▽

(** [p] acquires mutexes above those held, and holds at the end what it held before. *)
Definition tidy {A} (h : list mutex) (p : kprog A) : Prop := ordered mutex_rank h p (fun h' _ => h' = h).

Lemma tidy_ret {A} h (a : A) : tidy h (mret a).
Proof. done. Qed.
Lemma tidy_act {A} h (m : M kernel A) : tidy h (act m).
Proof. done. Qed.
Lemma tidy_bind {A B} h (p : kprog A) (k : A -> kprog B) :
  tidy h p -> (forall a, tidy h (k a)) -> tidy h (p ≫= k).
Proof.
  intros Hp Hk. apply ordered_bind. eapply ordered_mono; [exact Hp|]. intros h' a ->. apply Hk.
Qed.

(** Locking [l] above everything held. *)
Definition above (l : mutex) (h : list mutex) : Prop := Forall (fun l' => (mutex_rank l' < mutex_rank l)%nat) h.
Lemma above_not_in l h : above l h -> l ∉ h.
Proof. intros H Hl. unfold above in H. rewrite Forall_forall in H. specialize (H l Hl). lia. Qed.
Lemma above_lt l h : above l h -> forall l', l' ∈ h -> (mutex_rank l' < mutex_rank l)%nat.
Proof. intros H. by apply Forall_forall. Qed.

Lemma tidy_guarded {A} h l (m : M kernel A) : above l h -> tidy h (guarded l m).
Proof.
  intros Hl. apply ordered_guarded; [by apply above_lt|]. intros _. by apply release_cons, above_not_in.
Qed.

Lemma ordered_then {A B} h (p : kprog A) (k : A -> kprog B) K :
  tidy h p -> (forall a, ordered mutex_rank h (k a) K) -> ordered mutex_rank h (p ≫= k) K.
Proof.
  intros Hp Hk. apply ordered_bind. eapply ordered_mono; [exact Hp|]. intros h' a ->. apply Hk.
Qed.
Lemma ordered_lock {A} h l (p : kprog A) K :
  above l h -> ordered mutex_rank (l :: h) p K -> ordered mutex_rank h (lock l;; p) K.
Proof. intros Hl Hp. split; [by apply above_lt|]. split; [by intros []|]. exact Hp. Qed.
Lemma ordered_unlock {A} h l (p : kprog A) K :
  ordered mutex_rank (release l h) p K -> ordered mutex_rank h (unlock l;; p) K.
Proof. done. Qed.

Ltac above_tac := repeat constructor.
Ltac tidy_step := lazymatch goal with
  | |- tidy _ _ => unfold tidy
  | |- ordered _ _ (mret _) _ => reflexivity
  | |- ordered _ _ (unlock _) _ => reflexivity
  | |- ordered _ _ (act _) _ => apply tidy_act
  | |- ordered _ _ (on_root _) _ => apply tidy_act
  | |- ordered _ _ (on_evo _) _ => apply tidy_act
  | |- ordered _ _ (on_clock _) _ => apply tidy_act
  | |- ordered _ _ (guarded _ _) _ => apply tidy_guarded; above_tac
  | |- ordered _ _ (mbind _ (lock _)) _ => apply ordered_lock; [above_tac|]
  | |- ordered _ _ (mbind _ (unlock _)) _ => apply ordered_unlock
  | |- ordered _ _ (mbind _ _) _ => apply ordered_then; [|intros ?]
  | |- ordered _ _ (match ?x with _ => _ end) _ => destruct x
  | |- ordered _ ?h ?p _ => change (tidy h p); solve [eauto with tidy]
  end; cbv beta zeta.
Ltac tidy_tac := cbv beta zeta; repeat tidy_step.
Create HintDb tidy.

Lemma tidy_commit : tidy [] mt_commit_evolution.
Proof. unfold mt_commit_evolution. tidy_tac. Qed.
Lemma tidy_roll salt info : tidy [] (mt_roll_epoch_forward salt info).
Proof. unfold mt_roll_epoch_forward. tidy_tac. Qed.
Hint Resolve tidy_commit tidy_roll : tidy.
Lemma tidy_roll_loop n last : tidy [] (mt_roll_loop n last).
Proof.
  revert last. induction n as [|n IH]; intros last; [done|]. cbn [mt_roll_loop].
  apply tidy_bind; [apply tidy_roll|]. intros r. destruct (r =? u32_max); [done|apply IH].
Qed.
Hint Resolve tidy_roll_loop : tidy.
Lemma tidy_recover t : tidy [] (mt_recover_after_loss t).
Proof. unfold mt_recover_after_loss, mt_read_epoch_id. tidy_tac. Qed.
Lemma tidy_try_decrypt wire st o e q t : tidy [] (mt_try_decrypt_with_evolution wire st o e q t).
Proof.
  unfold mt_try_decrypt_with_evolution, mt_read_root_state_curr, mt_read_epoch_id, mt_read_root_state_pend.
  tidy_tac.
Qed.
Lemma tidy_start : tidy [] mt_start_evolution.
Proof. unfold mt_start_evolution, mt_read_root_state_curr, mt_set_root_state_pend. tidy_tac. Qed.
Lemma tidy_set_pk pk : tidy [] (mt_set_peer_public_key pk).
Proof. unfold mt_set_peer_public_key. tidy_tac. Qed.
Lemma tidy_apply ct : tidy [] (mt_apply_peer_kem ct).
Proof. unfold mt_apply_peer_kem, mt_read_root_state_curr, mt_set_root_state_pend. tidy_tac. Qed.
Lemma tidy_keypair pk sk : tidy [] (mt_generate_bob_keypair pk sk).
Proof. unfold mt_generate_bob_keypair. tidy_tac. Qed.
Lemma tidy_vault {R} (d : R) f : tidy [] (mt_with_vault_or d f).
Proof.
  unfold mt_with_vault_or. apply tidy_bind; [apply tidy_act|]. intros [vfs|]; [|done].
  split; [by intros l ?%elem_of_nil|]. split; [done|].
  change (ordered mutex_rank [L_vault] (r ← act (with_vault_or d f); unlock L_vault;; mret r) (fun h' _ => h' = [])).
  tidy_tac.
Qed.
Lemma tidy_validate : tidy [] mt_validate_canary_slots.
Proof.
  unfold mt_validate_canary_slots. apply tidy_bind; [apply tidy_act|]. intros [vfs|]; [|done].
  split; [by intros l ?%elem_of_nil|]. split; [done|].
  intros code. change (ordered mutex_rank [L_vault]
    ((if code =? 0 then act (modify (with_CANARY true)) else mret tt);; unlock L_vault;; mret code) (fun h' _ => h' = [])).
  tidy_tac.
Qed.
Hint Resolve tidy_recover tidy_try_decrypt tidy_start tidy_set_pk tidy_apply tidy_keypair tidy_vault tidy_validate : tidy.

Lemma tidy_thread_of a h c : tidy [] (thread_of a h c).
Proof.
  destruct c; cbn [thread_of];
    unfold mt_num, mt_read_vault_blocks, mt_write_vault_blocks, mt_allocate_vault_block, mt_free_vault_block,
      mt_secure_erase_block, mt_register_touch_offset, mt_vault_total_blocks, mt_vault_free_blocks,
      mt_canary_slots_intact, mt_init_canary_slots, mt_init_root_state, mt_initialise_root_state,
      mt_store_bob_public_key, mt_set_root_state_curr, mt_set_epoch_id, mt_read_epoch_id, mt_generate_id_stamp,
      mt_read_root_state_curr, mt_read_bob_pk, mt_vault_write_block, mt_load_id_stamp, mt_vault_read_block,
      mt_next_msg_seq, mt_current_msg_seq, mt_derive_message_key, mt_read_root_state_curr,
      mt_decrypt_with_auto_commit, mt_evolution_generate_bob_keypair, mt_kem_cipher_len, mt_ffi_get_kem_cipher,
      mt_get_kem_cipher, mt_init_clock_align, mt_estimated_clock_skew; tidy_tac.
Qed.

Lemma tidy_thread_of_all a h cs : tidy [] (thread_of_all a h cs).
Proof.
  induction cs as [|c cs IH]; [done|]. cbn [thread_of_all]. apply tidy_bind; [apply tidy_thread_of|].
  intros r. by apply tidy_bind.
Qed.
End order.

△

### WHAT YOU HAVE TO DO
Keeping every line exactly as it is, retype the entries shown above.

### REPLY TO THE TASK
(** [p] acquires mutexes above those held, and holds at the end what it held before. *)
Definition tidy {A} (h : list mutex) (p : kprog A) : Prop := ordered mutex_rank h p (fun h' _ => h' = h).

Lemma tidy_ret {A} h (a : A) : tidy h (mret a).
Proof. done. Qed.
Lemma tidy_act {A} h (m : M kernel A) : tidy h (act m).
Proof. done. Qed.
Lemma tidy_bind {A B} h (p : kprog A) (k : A -> kprog B) :
  tidy h p -> (forall a, tidy h (k a)) -> tidy h (p ≫= k).
Proof.
  intros Hp Hk. apply ordered_bind. eapply ordered_mono; [exact Hp|]. intros h' a ->. apply Hk.
Qed.

(** Locking [l] above everything held. *)
Definition above (l : mutex) (h : list mutex) : Prop := Forall (fun l' => (mutex_rank l' < mutex_rank l)%nat) h.
Lemma above_not_in l h : above l h -> l ∉ h.
Proof. intros H Hl. unfold above in H. rewrite Forall_forall in H. specialize (H l Hl). lia. Qed.
Lemma above_lt l h : above l h -> forall l', l' ∈ h -> (mutex_rank l' < mutex_rank l)%nat.
Proof. intros H. by apply Forall_forall. Qed.

Lemma tidy_guarded {A} h l (m : M kernel A) : above l h -> tidy h (guarded l m).
Proof.
  intros Hl. apply ordered_guarded; [by apply above_lt|]. intros _. by apply release_cons, above_not_in.
Qed.

Lemma ordered_then {A B} h (p : kprog A) (k : A -> kprog B) K :
  tidy h p -> (forall a, ordered mutex_rank h (k a) K) -> ordered mutex_rank h (p ≫= k) K.
Proof.
  intros Hp Hk. apply ordered_bind. eapply ordered_mono; [exact Hp|]. intros h' a ->. apply Hk.
Qed.
Lemma ordered_lock {A} h l (p : kprog A) K :
  above l h -> ordered mutex_rank (l :: h) p K -> ordered mutex_rank h (lock l;; p) K.
Proof. intros Hl Hp. split; [by apply above_lt|]. split; [by intros []|]. exact Hp. Qed.
Lemma ordered_unlock {A} h l (p : kprog A) K :
  ordered mutex_rank (release l h) p K -> ordered mutex_rank h (unlock l;; p) K.
Proof. done. Qed.

Ltac above_tac := repeat constructor.
Ltac tidy_step := lazymatch goal with
  | |- tidy _ _ => unfold tidy
  | |- ordered _ _ (mret _) _ => reflexivity
  | |- ordered _ _ (unlock _) _ => reflexivity
  | |- ordered _ _ (act _) _ => apply tidy_act
  | |- ordered _ _ (on_root _) _ => apply tidy_act
  | |- ordered _ _ (on_evo _) _ => apply tidy_act
  | |- ordered _ _ (on_clock _) _ => apply tidy_act
  | |- ordered _ _ (guarded _ _) _ => apply tidy_guarded; above_tac
  | |- ordered _ _ (mbind _ (lock _)) _ => apply ordered_lock; [above_tac|]
  | |- ordered _ _ (mbind _ (unlock _)) _ => apply ordered_unlock
  | |- ordered _ _ (mbind _ _) _ => apply ordered_then; [|intros ?]
  | |- ordered _ _ (match ?x with _ => _ end) _ => destruct x
  | |- ordered _ ?h ?p _ => change (tidy h p); solve [eauto with tidy]
  end; cbv beta zeta.
Ltac tidy_tac := cbv beta zeta; repeat tidy_step.
Create HintDb tidy.

Lemma tidy_commit : tidy [] mt_commit_evolution.
Proof. unfold mt_commit_evolution. tidy_tac. Qed.
Lemma tidy_roll salt info : tidy [] (mt_roll_epoch_forward salt info).
Proof. unfold mt_roll_epoch_forward. tidy_tac. Qed.
Hint Resolve tidy_commit tidy_roll : tidy.
Lemma tidy_roll_loop n last : tidy [] (mt_roll_loop n last).
Proof.
  revert last. induction n as [|n IH]; intros last; [done|]. cbn [mt_roll_loop].
  apply tidy_bind; [apply tidy_roll|]. intros r. destruct (r =? u32_max); [done|apply IH].
Qed.
Hint Resolve tidy_roll_loop : tidy.
Lemma tidy_recover t : tidy [] (mt_recover_after_loss t).
Proof. unfold mt_recover_after_loss, mt_read_epoch_id. tidy_tac. Qed.
Lemma tidy_try_decrypt wire st o e q t : tidy [] (mt_try_decrypt_with_evolution wire st o e q t).
Proof.
  unfold mt_try_decrypt_with_evolution, mt_read_root_state_curr, mt_read_epoch_id, mt_read_root_state_pend.
  tidy_tac.
Qed.
Lemma tidy_start : tidy [] mt_start_evolution.
Proof. unfold mt_start_evolution, mt_read_root_state_curr, mt_set_root_state_pend. tidy_tac. Qed.
Lemma tidy_set_pk pk : tidy [] (mt_set_peer_public_key pk).
Proof. unfold mt_set_peer_public_key. tidy_tac. Qed.
Lemma tidy_apply ct : tidy [] (mt_apply_peer_kem ct).
Proof. unfold mt_apply_peer_kem, mt_read_root_state_curr, mt_set_root_state_pend. tidy_tac. Qed.
Lemma tidy_keypair pk sk : tidy [] (mt_generate_bob_keypair pk sk).
Proof. unfold mt_generate_bob_keypair. tidy_tac. Qed.
Lemma tidy_vault {R} (d : R) f : tidy [] (mt_with_vault_or d f).
Proof.
  unfold mt_with_vault_or. apply tidy_bind; [apply tidy_act|]. intros [vfs|]; [|done].
  split; [by intros l ?%elem_of_nil|]. split; [done|].
  change (ordered mutex_rank [L_vault] (r ← act (with_vault_or d f); unlock L_vault;; mret r) (fun h' _ => h' = [])).
  tidy_tac.
Qed.
Lemma tidy_validate : tidy [] mt_validate_canary_slots.
Proof.
  unfold mt_validate_canary_slots. apply tidy_bind; [apply tidy_act|]. intros [vfs|]; [|done].
  split; [by intros l ?%elem_of_nil|]. split; [done|].
  intros code. change (ordered mutex_rank [L_vault]
    ((if code =? 0 then act (modify (with_CANARY true)) else mret tt);; unlock L_vault;; mret code) (fun h' _ => h' = [])).
  tidy_tac.
Qed.
Hint Resolve tidy_recover tidy_try_decrypt tidy_start tidy_set_pk tidy_apply tidy_keypair tidy_vault tidy_validate : tidy.

Lemma tidy_thread_of a h c : tidy [] (thread_of a h c).
Proof.
  destruct c; cbn [thread_of];
    unfold mt_num, mt_read_vault_blocks, mt_write_vault_blocks, mt_allocate_vault_block, mt_free_vault_block,
      mt_secure_erase_block, mt_register_touch_offset, mt_vault_total_blocks, mt_vault_free_blocks,
      mt_canary_slots_intact, mt_init_canary_slots, mt_init_root_state, mt_initialise_root_state,
      mt_store_bob_public_key, mt_set_root_state_curr, mt_set_epoch_id, mt_read_epoch_id, mt_generate_id_stamp,
      mt_read_root_state_curr, mt_read_bob_pk, mt_vault_write_block, mt_load_id_stamp, mt_vault_read_block,
      mt_next_msg_seq, mt_current_msg_seq, mt_derive_message_key, mt_read_root_state_curr,
      mt_decrypt_with_auto_commit, mt_evolution_generate_bob_keypair, mt_kem_cipher_len, mt_ffi_get_kem_cipher,
      mt_get_kem_cipher, mt_init_clock_align, mt_estimated_clock_skew; tidy_tac.
Qed.

Lemma tidy_thread_of_all a h cs : tidy [] (thread_of_all a h cs).
Proof.
  induction cs as [|c cs IH]; [done|]. cbn [thread_of_all]. apply tidy_bind; [apply tidy_thread_of|].
  intros r. by apply tidy_bind.
Qed.
End order.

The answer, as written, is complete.